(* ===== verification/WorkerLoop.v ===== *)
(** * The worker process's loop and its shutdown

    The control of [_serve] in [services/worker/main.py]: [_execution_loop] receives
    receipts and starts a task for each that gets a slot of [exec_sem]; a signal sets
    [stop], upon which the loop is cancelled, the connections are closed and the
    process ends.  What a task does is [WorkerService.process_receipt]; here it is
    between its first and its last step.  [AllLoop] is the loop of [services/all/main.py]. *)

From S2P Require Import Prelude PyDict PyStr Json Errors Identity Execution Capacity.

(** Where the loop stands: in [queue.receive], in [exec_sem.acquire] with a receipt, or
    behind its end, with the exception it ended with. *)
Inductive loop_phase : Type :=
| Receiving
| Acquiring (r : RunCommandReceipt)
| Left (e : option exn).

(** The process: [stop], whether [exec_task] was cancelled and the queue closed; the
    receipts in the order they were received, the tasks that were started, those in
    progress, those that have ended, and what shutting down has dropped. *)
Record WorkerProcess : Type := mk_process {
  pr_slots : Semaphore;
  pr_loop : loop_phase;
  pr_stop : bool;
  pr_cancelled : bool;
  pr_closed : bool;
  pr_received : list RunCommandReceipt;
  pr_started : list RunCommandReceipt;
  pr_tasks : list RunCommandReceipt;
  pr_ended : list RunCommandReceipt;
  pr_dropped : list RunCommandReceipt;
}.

━━━━━━━━

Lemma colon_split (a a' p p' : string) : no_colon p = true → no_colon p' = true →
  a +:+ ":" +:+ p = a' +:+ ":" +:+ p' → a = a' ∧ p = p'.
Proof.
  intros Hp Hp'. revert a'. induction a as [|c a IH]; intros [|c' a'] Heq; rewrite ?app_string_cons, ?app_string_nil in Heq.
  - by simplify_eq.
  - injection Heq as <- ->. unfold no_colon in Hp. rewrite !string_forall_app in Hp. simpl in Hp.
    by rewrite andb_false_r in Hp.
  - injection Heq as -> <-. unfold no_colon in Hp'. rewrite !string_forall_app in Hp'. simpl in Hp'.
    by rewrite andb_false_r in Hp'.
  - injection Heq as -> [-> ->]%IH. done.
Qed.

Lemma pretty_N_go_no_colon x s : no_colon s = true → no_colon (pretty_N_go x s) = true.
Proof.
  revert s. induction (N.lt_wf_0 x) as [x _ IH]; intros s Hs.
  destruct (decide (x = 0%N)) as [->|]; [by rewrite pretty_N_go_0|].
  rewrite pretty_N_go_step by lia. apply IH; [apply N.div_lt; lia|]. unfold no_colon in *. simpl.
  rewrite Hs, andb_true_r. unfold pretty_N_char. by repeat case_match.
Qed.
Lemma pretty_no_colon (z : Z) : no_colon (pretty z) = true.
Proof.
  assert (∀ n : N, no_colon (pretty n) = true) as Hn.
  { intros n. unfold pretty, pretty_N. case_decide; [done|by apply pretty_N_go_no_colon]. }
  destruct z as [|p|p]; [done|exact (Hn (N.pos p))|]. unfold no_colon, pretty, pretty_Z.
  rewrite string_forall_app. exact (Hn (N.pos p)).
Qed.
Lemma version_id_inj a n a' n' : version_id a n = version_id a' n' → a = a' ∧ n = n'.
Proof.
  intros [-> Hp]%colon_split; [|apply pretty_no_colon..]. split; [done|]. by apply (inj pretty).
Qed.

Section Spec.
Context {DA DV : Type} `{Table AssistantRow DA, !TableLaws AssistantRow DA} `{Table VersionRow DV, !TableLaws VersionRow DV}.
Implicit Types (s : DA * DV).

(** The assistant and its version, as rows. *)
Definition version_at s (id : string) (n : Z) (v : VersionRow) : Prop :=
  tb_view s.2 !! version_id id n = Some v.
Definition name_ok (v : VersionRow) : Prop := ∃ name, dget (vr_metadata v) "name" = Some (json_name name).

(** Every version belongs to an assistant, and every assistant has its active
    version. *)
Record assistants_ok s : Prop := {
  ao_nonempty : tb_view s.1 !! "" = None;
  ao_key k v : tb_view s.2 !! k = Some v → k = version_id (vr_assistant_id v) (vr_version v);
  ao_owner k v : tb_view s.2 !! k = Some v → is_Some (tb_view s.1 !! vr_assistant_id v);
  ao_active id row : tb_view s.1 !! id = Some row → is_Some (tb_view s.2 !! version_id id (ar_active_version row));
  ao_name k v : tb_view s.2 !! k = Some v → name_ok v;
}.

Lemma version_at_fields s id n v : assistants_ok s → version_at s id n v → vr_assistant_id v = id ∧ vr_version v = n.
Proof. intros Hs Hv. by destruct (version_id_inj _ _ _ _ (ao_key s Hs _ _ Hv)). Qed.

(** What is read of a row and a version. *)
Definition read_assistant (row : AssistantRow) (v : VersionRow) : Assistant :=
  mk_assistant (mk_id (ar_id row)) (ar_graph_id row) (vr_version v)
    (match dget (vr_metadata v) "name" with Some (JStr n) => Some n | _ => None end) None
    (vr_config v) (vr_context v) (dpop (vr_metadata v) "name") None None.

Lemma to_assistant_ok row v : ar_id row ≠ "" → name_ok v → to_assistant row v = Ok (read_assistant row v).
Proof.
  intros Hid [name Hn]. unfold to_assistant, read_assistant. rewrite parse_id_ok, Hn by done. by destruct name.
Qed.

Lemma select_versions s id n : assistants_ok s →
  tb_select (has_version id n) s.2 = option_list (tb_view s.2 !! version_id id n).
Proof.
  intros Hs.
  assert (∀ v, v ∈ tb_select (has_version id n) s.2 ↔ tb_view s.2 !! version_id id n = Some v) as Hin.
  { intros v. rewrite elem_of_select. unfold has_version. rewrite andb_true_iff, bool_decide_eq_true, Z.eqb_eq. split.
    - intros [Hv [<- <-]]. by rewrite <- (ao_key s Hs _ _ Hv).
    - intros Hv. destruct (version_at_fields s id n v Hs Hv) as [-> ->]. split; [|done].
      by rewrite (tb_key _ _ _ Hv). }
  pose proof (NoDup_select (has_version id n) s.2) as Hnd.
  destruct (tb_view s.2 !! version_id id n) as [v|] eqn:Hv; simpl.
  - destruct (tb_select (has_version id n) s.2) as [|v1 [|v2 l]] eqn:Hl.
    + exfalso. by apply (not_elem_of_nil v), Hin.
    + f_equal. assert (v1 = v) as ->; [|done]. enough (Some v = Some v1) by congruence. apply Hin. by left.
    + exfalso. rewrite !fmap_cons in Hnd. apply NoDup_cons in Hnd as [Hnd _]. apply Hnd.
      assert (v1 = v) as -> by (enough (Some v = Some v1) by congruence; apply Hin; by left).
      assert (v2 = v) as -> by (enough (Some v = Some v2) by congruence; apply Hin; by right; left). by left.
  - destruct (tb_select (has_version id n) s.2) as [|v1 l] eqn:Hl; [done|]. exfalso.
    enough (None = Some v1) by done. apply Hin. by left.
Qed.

━━━━━━━━

Look above for the line containing "assert (∀ v, v" and the line containing "- destruct (tb_select (has_version id n) s.2) as [|v1 [|v2". Transcribe both, with the lines between them, exactly.

  assert (∀ v, v ∈ tb_select (has_version id n) s.2 ↔ tb_view s.2 !! version_id id n = Some v) as Hin.
  { intros v. rewrite elem_of_select. unfold has_version. rewrite andb_true_iff, bool_decide_eq_true, Z.eqb_eq. split.
    - intros [Hv [<- <-]]. by rewrite <- (ao_key s Hs _ _ Hv).
    - intros Hv. destruct (version_at_fields s id n v Hs Hv) as [-> ->]. split; [|done].
      by rewrite (tb_key _ _ _ Hv). }
  pose proof (NoDup_select (has_version id n) s.2) as Hnd.
  destruct (tb_view s.2 !! version_id id n) as [v|] eqn:Hv; simpl.
  - destruct (tb_select (has_version id n) s.2) as [|v1 [|v2 l]] eqn:Hl.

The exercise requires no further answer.